Background information
- Also known as: Crazy Penis
- Origin: Nottingham, United Kingdom
- Genres: Disco, deep house, funk, downtempo
- Years active: 1995–present
- Labels: 2020 Vision, Paper Recordings, Shiva Records, !K7
- Members: Chris Todd (Hot Toddy) James Baron (Ron Basejam) Tim Davies Matt Klose
- Past members: Mav Kendricks Danielle Moore (deceased)
- Website: https://crazy-p.com/

= Crazy P =

English electronic music group

Crazy P (formerly known as Crazy Penis) is an English electronic music group, formed around 1995 by Chris Todd and Jim Baron.

==History==
Todd and Baron formed the band after meeting at the University of Nottingham. The band's sound incorporates soul music, disco and house music. By 2002 the band expanded to include bassist Tim Davies, percussionist Mav Kendricks, and vocalist Danielle Moore. Todd explained the origin of the band name: "A flat mate of mine had a record called 'loco pinga' which roughly translates to Crazy Penis, we were going to call ourselves loco pinga but once we told people that, they liked crazy penis better for the shock value."
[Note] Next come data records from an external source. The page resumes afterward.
(* ===== verification/AiosctlProps.v ===== *)
(** * Properties of the command line

    From the words of a command to the response of the service and the exit code. *)

From stdpp Require Import base numbers list gmap strings.
From Stdlib Require Import ZArith Lia.
From S2P Require Import Prelude RustStd RustOs TaskState TaskSpec Policy Event Approval Supervisor Recovery.
From S2P Require Import SupervisorInv SupervisorRun SupervisorProps SqliteStore SqliteProps LocalApi LocalApiProps.
From S2P Require Import ProcessHost LocalServer Aiosctl.

#[local] Open Scope Z_scope.

(** ** Words *)

Section Words.
Context {K : Type} `{!TaskFiles K}.
Context (task_id_from_str : string -> option TaskId) (parse_task : list Z -> option TaskSpec).

(** Which request the words after the socket ask for: the command table of the usage
    text, with the defaults of the short forms of [events]; submission reads the named
    file, of at most 65,536 bytes. *)
Inductive asks : list string -> K -> ApiMethod -> K -> Prop :=
| asks_health k : asks ["health"%string] k Health k
| asks_submit path task file bytes k k1 k2 :
    tf_open path k = (Ok file, k1) -> tf_read_to_end file 65537 k1 = (Ok bytes, k2) ->
    len bytes <= 65536 -> parse_task bytes = Some task ->
    asks ["submit"%string; path] k (Submit task) k2
| asks_get id t k : task_id_from_str id = Some t -> asks ["get"%string; id] k (GetTask t) k
| asks_events id t k : task_id_from_str id = Some t -> asks ["events"%string; id] k (Events t 0 100) k
| asks_events_after id t after k : task_id_from_str id = Some t -> 0 <= after <= u64_max ->
    asks ["events"%string; id; u64_to_string after] k (Events t after 100) k
| asks_events_limit id t after limit k :
    task_id_from_str id = Some t -> 0 <= after <= u64_max -> 0 <= limit <= u16_max ->
    asks ["events"%string; id; u64_to_string after; u64_to_string limit] k (Events t after limit) k
| asks_start id t k : task_id_from_str id = Some t -> asks ["start"%string; id] k (Start t) k
| asks_succeed id t k : task_id_from_str id = Some t -> asks ["succeed"%string; id] k (Succeed t) k
| asks_fail id t k : task_id_from_str id = Some t -> asks ["fail"%string; id] k (Fail t) k
| asks_cancel id t k : task_id_from_str id = Some t -> asks ["cancel"%string; id] k (Cancel t) k.

Lemma parse_number_of max n : 0 <= n <= max -> max <= u64_max -> parse_number max (u64_to_string n) = Ok n.
Proof. intros Hn Hmax. unfold parse_number. by rewrite parse_u64_to_string. Qed.

Lemma load_task_returns path task file bytes (k k1 k2 : K) w :
  tf_open path k = (Ok file, k1) -> tf_read_to_end file 65537 k1 = (Ok bytes, k2) ->
  len bytes <= 65536 -> parse_task bytes = Some task ->
  load_task parse_task path k w = (Return task, k2, w).
Proof.
  intros Ho Hr Hle Hp. unfold load_task, sys_or, bind, sys, lift. rewrite Ho. cbn [res_map_err].
  change (try_into u64_max DEFAULT_MAX_FRAME_BYTES) with (Some 65536). cbn [ok_or]. unfold ret at 1 2. change (65536 + 1) with 65537.
  rewrite Hr. cbn [res_map_err]. unfold ret at 1. rewrite (proj2 (Z.ltb_ge _ _)) by done. by rewrite Hp.
Qed.

(** The words are parsed and the request is made of them. *)
Lemma asks_parses socket words k method k1 w :
  socket <> ""%string -> asks words k method k1 ->
  exists c, CliOptions_parse task_id_from_str ("--socket"%string :: socket :: words) = Ok (mk_CliOptions socket c)
    /\ into_method parse_task c k w = (Return method, k1, w).
Proof.
  intros Hs Ha. unfold CliOptions_parse. replace (is_empty_str socket) with false by (by destruct socket).
  destruct Ha; unfold CliCommand_parse, cli_parse_task_id; cbn -[parse_number u64_to_string load_task];
    try (match goal with H : task_id_from_str _ = _ |- _ => rewrite H end);
    rewrite ?parse_number_of by (done || unfold u16_max, u64_max in *; lia);
    cbn -[parse_number u64_to_string load_task]; (eexists; split; [reflexivity|]); try reflexivity.
  cbn [into_method]. unfold bind. by erewrite load_task_returns.
Qed.

End Words.

(** ** The exchange *)

Lemma bind_returns {X E A B} (m : M X E A) (f : A -> M X E B) x w a x' w' :
  m x w = (Return a, x', w') -> bind m f x w = f a x' w'.
Proof. unfold bind. by intros ->. Qed.

Lemma sys_or_returns {K E A} (e : E) (op : K -> Result A IoError * K) k w a k' :
  op k = (Ok a, k') -> sys_or e op k w = (Return a, k', w).
Proof. unfold sys_or, bind, sys. by intros ->. Qed.

Section Exchange.
Context `{EnvLaws} {St : Type} `{EventStoreLaws St}.
Context {K : Type} `{!Files K, !UnixSockets K, !TaskFiles K}.
Context (parse_probe : list Z -> option Z) (parse_request : list Z -> option ApiRequest)
  (encode_response : ApiResponse -> option (list Z)) (encode_request : ApiRequest -> option (list Z))
  (parse_response : list Z -> option ApiResponse).

(** The daemon with supervisor [s] is at the other end of the socket: a connection
    is fresh, takes its timeouts, and its answer is what [serve_stream] writes to
    the bytes the client sent. *)
Record daemon_behind (path : string) (s : TaskSupervisor St) (w : World) (k : K) : Prop := {
  db_connects : exists c k1 k2 k3, u_connect path k = (Ok (c, empty_stream), k1)
    /\ u_set_read_timeout c (Duration_from_secs 5) k1 = (Ok tt, k2)
    /\ u_set_write_timeout c (Duration_from_secs 5) k2 = (Ok tt, k3)
    /\ forall stream, (u_reply c stream k3).1
         = mk_Stream (outgoing (serve_stream parse_probe parse_request encode_response DEFAULT_MAX_FRAME_BYTES
                                  (mk_Stream (outgoing stream) false [] None, s) w).1.2.1) false [] None;
}.

(** The codec carries this exchange, and the error for large responses is small. *)
Record codec_carries (request : ApiRequest) (response : ApiResponse) : Prop := {
  cc_response : codec_round_trips parse_probe parse_request encode_response encode_request parse_response request response;
  cc_too_large :
    codec_round_trips parse_probe parse_request encode_response encode_request parse_response request too_large_response;
  cc_small : forall q, encode_response too_large_response = Some q -> len q <= MIN_MAX_FRAME_BYTES;
  cc_request : exists p, encode_request request = Some p /\ p <> [] /\ len p <= DEFAULT_MAX_FRAME_BYTES;
}.

Lemma write_frame_sends p :
  p <> [] -> len p <= DEFAULT_MAX_FRAME_BYTES ->
  exists c1, write_frame p DEFAULT_MAX_FRAME_BYTES empty_stream = (Ok tt, c1).
Proof.
  intros Hne Hle. unfold write_frame, try_into. rewrite bool_decide_eq_false_2 by done. cbn [orb].
  rewrite (proj2 (Z.ltb_ge _ _)) by done. pose proof (len_nonneg p).
  rewrite !(proj2 (Z.leb_le _ _)) by (done || unfold DEFAULT_MAX_FRAME_BYTES, u32_max in *; lia). by eexists.
Qed.

Lemma send_request_delivers path request response s w s' w' k w0 :
  sup_inv false s w -> daemon_behind path s w k -> codec_carries request response ->
  handle request s w = (Return response, s', w') ->
  exists sent k', send_request encode_request parse_response path request ServerConfig_default k w0 = (Return sent, k', w0)
    /\ delivered encode_response DEFAULT_MAX_FRAME_BYTES response sent.
Proof.
  intros Hi [(c & k1 & k2 & k3 & Hconn & Hrt & Hwt & Hrep)] [Hc Hcl Hsmall (p & Hp & Hne & Hle)] Hrun.
  destruct (write_frame_sends p Hne Hle) as [c1 Hw].
  destruct (exchange_round_trips parse_probe parse_request encode_response encode_request parse_response
    request ServerConfig_default s w response s' w' c1 false) as (stream & sent & Hserve & Hs & Hrecv); try done.
  { unfold client_send. cbn [ServerConfig_validate ServerConfig_default max_frame_bytes].
    change (ServerConfig_validate ServerConfig_default) with (Ok (E := LocalApiError) ServerConfig_default). by rewrite Hp. }
  pose proof (Hrep c1) as Hreply. cbn [max_frame_bytes ServerConfig_default] in Hserve. rewrite Hserve in Hreply.
  cbn [fst snd] in Hreply.
  destruct (u_reply c c1 k3) as [reply k4] eqn:Er. cbn [fst] in Hreply. subst reply.
  exists sent. eexists. unfold send_request.
  change (ServerConfig_validate ServerConfig_default) with (Ok (E := LocalApiError) ServerConfig_default).
  rewrite (bind_returns _ _ _ _ ServerConfig_default k w0) by done.
  rewrite (bind_returns _ _ _ _ (c, empty_stream) k1 w0) by (by apply sys_or_returns). cbn [fst snd]. unfold exchange.
  rewrite (bind_returns _ _ _ _ tt k3 w0), Hp.
  - cbn [lift ok_or ret max_frame_bytes ServerConfig_default]. unfold ret. rewrite Hw, Er, Hrecv. done.
  - unfold configure_stream. rewrite (bind_returns _ _ _ _ tt k2 w0) by (by apply sys_or_returns).
    by apply sys_or_returns.
Qed.

End Exchange.

(** A task file is refused if it has more than 65,536 bytes, before it is parsed; no
    more than one byte beyond that is ever read. *)
Theorem task_files_are_bounded {K} `{TaskFiles K} parse_task path (k : K) w task k' w' :
  load_task parse_task path k w = (Return task, k', w') ->
  exists file k1 bytes, tf_open path k = (Ok file, k1) /\ tf_read_to_end file 65537 k1 = (Ok bytes, k')
    /\ len bytes <= 65536 /\ parse_task bytes = Some task.
Proof.
  intros Hrun. enough (Hwp : wp (load_task parse_task path) (fun r k' _ => forall task, r = Return task ->
    exists file k1 bytes, tf_open path k = (Ok file, k1) /\ tf_read_to_end file 65537 k1 = (Ok bytes, k')
      /\ len bytes <= 65536 /\ parse_task bytes = Some task) k w).
  { unfold wp in Hwp. rewrite Hrun in Hwp. by apply Hwp. }
  unfold load_task. wp_step. apply wp_sys_or; [|done]. intros file k1 Eo. wp_step.
  change (try_into u64_max DEFAULT_MAX_FRAME_BYTES) with (Some 65536). wp_step. cbn [ok_or]. wp_step.
  apply wp_sys_or; [|done]. intros bytes k2 Er.
  destruct (Z.ltb_spec DEFAULT_MAX_FRAME_BYTES (len bytes)) as [|Hle]; [by wp_step|]. wp_step.
  destruct (parse_task bytes) as [task'|] eqn:Ep; cbn [ok_or]; [|done]. intros ? [= <-]. by exists file, k1, bytes.
Qed.

(** C39: A command reaches the service and its answer comes back: when [aiosctl] is
    given a socket and words that ask for a request (the eight commands, [events] in its
    three forms), and the daemon is behind the socket, the service handles exactly that
    request, and [aiosctl] prints the response of the service, or the fixed error in place
    of one that does not fit the frame, and exits with 0 for a result and 2 for an API
    error.  The encodings are parameters: they are assumed to read back this request,
    which fits the frame, its response and the fixed error, as what was written. *)
Theorem aiosctl_delivers_commands `{EnvLaws} {St} `{EventStoreLaws St} {K} `{!UnixSockets K, !TaskFiles K}
    task_id_from_str parse_task parse_probe parse_request encode_response encode_request parse_response
    pretty_response words socket method response (s : TaskSupervisor St) w s' w' (k k1 : K) w0 :
  (forall r, is_Some (pretty_response r)) ->
  socket <> ""%string -> asks task_id_from_str parse_task words k method k1 -> reachable false s w ->
  daemon_behind parse_probe parse_request encode_response socket s w k1 ->
  codec_carries parse_probe parse_request encode_response encode_request parse_response (ApiRequest_new method) response ->
  handle (ApiRequest_new method) s w = (Return response, s', w') ->
  exists sent json k', delivered encode_response DEFAULT_MAX_FRAME_BYTES response sent /\ pretty_response sent = Some json
    /\ cli_main task_id_from_str parse_task encode_request parse_response pretty_response
         ("--socket"%string :: socket :: words) k w0
       = (Return (mk_CliExit (match api_outcome sent with OutcomeOk _ => 0 | OutcomeError _ => 2 end) (Some json) None),
          k', w0).
Proof.
  intros Hpretty Hs Hc Hi%reachable_inv Hd Hcc Hrun.
  destruct (asks_parses _ _ socket words k method k1 w0 Hs Hc) as (c & Hparse & Hm).
  destruct (send_request_delivers _ _ _ _ _ _ _ _ s w s' w' k1 w0 Hi Hd Hcc Hrun) as (sent & k' & Hsend & Hdel).
  destruct (Hpretty sent) as [json Hj]. exists sent, json, k'. split_and!; [done | done|].
  unfold cli_main, attempt, bind at 1. unfold cli_run.
  rewrite (bind_returns _ _ _ _ (mk_CliOptions socket c) k w0) by (by rewrite Hparse). cbn [cli_command cli_socket].
  rewrite (bind_returns _ _ _ _ method k1 w0) by done. unfold map_err. rewrite Hsend, Hj. unfold ret.
  by destruct (api_outcome sent).
Qed.

(** A client whose socket leads to a fresh supervisor. *)
Inductive DemoClient := demo_client.

Definition toy_parse_request (payload : list Z) : option ApiRequest :=
  match payload with [9] => Some (ApiRequest_new Health) | _ => None end.

#[local] Instance demo_client_sockets : UnixSockets DemoClient := {|
  u_bind _ k := (Err IoOther, k);
  u_accept _ k := (Err IoOther, k);
  u_connect _ k := (Ok (5, empty_stream), k);
  u_set_read_timeout _ _ k := (Ok tt, k);
  u_set_write_timeout _ _ k := (Ok tt, k);
  u_reply _ stream k :=
    (mk_Stream (outgoing (serve_stream (fun _ => Some 4) toy_parse_request toy_encode_response DEFAULT_MAX_FRAME_BYTES
                            (mk_Stream (outgoing stream) false [] None, demo_supervisor) world0).1.2.1) false [] None, k);
  u_close _ _ k := (tt, k);
  u_remove_file _ k := (Err IoOther, k);
|}.

#[local] Instance demo_client_files : TaskFiles DemoClient := {|
  tf_open _ k := (Err IoNotFound, k);
  tf_read_to_end _ _ k := (Err IoOther, k);
|}.

Definition toy_pretty (r : ApiResponse) : option string :=
  Some match api_outcome r with OutcomeOk _ => "ok"%string | OutcomeError _ => "error"%string end.

Lemma aiosctl_delivers_commands_witness :
  exists json, (cli_main MemDb.demo_text.(parse_task_id) (fun _ => None) (fun _ => Some [9]) toy_parse_response toy_pretty
    ["--socket"; "/run/aiosd.sock"; "health"]%string demo_client world0).1.1 = Return (mk_CliExit 0 (Some json) None).
Proof.
  destruct (aiosctl_delivers_commands MemDb.demo_text.(parse_task_id) (fun _ => None)
    (fun _ => Some 4) toy_parse_request toy_encode_response (fun _ => Some [9]) toy_parse_response toy_pretty
    ["health"%string] "/run/aiosd.sock" Health (ok (ResultHealthy ProtocolVersionRange_supported)) demo_supervisor world0
    demo_supervisor world0 demo_client demo_client world0) as (sent & json & k' & Hsent & _ & Hrun).
  - intros r. eexists. reflexivity.
  - discriminate.
  - apply asks_health.
  - exact (demo_reachable false world0).
  - split. exists 5, demo_client, demo_client, demo_client. split_and!; reflexivity.
  - split.
    + split; [intros p [= <-]; split; reflexivity | exists [1]; split_and!; [reflexivity | discriminate | reflexivity]].
    + split; [intros p [= <-]; split; reflexivity | exists [2]; split_and!; [reflexivity | discriminate | reflexivity]].
    + intros q [= <-]. vm_compute. discriminate.
    + exists [9]. split_and!; [reflexivity | discriminate | vm_compute; discriminate].
  - vm_compute. reflexivity.
  - exists json. rewrite Hrun. destruct Hsent as (q & [= <-] & [[_ ->] | [Hbig _]]); [reflexivity | done].
Defined.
They were signed by Manchester label Paper Recordings and have since released six albums and several singles, starting with "Digging Deeper" in 1996. They built up a strong fanbase in Australia where they have toured several times.

Their track "There's a Better Place" samples the song "Pure Imagination" from the movie Willy Wonka & the Chocolate Factory.

Their track "Stop Space Return" was released as iTunes UK's single of the week on 28 October 2008.

The band began using 'Crazy P' exclusively in 2008 with Moore explaining "We wanted to grow, and keep growing, so there was no point in cutting our nose off to spite our face by keeping the original name."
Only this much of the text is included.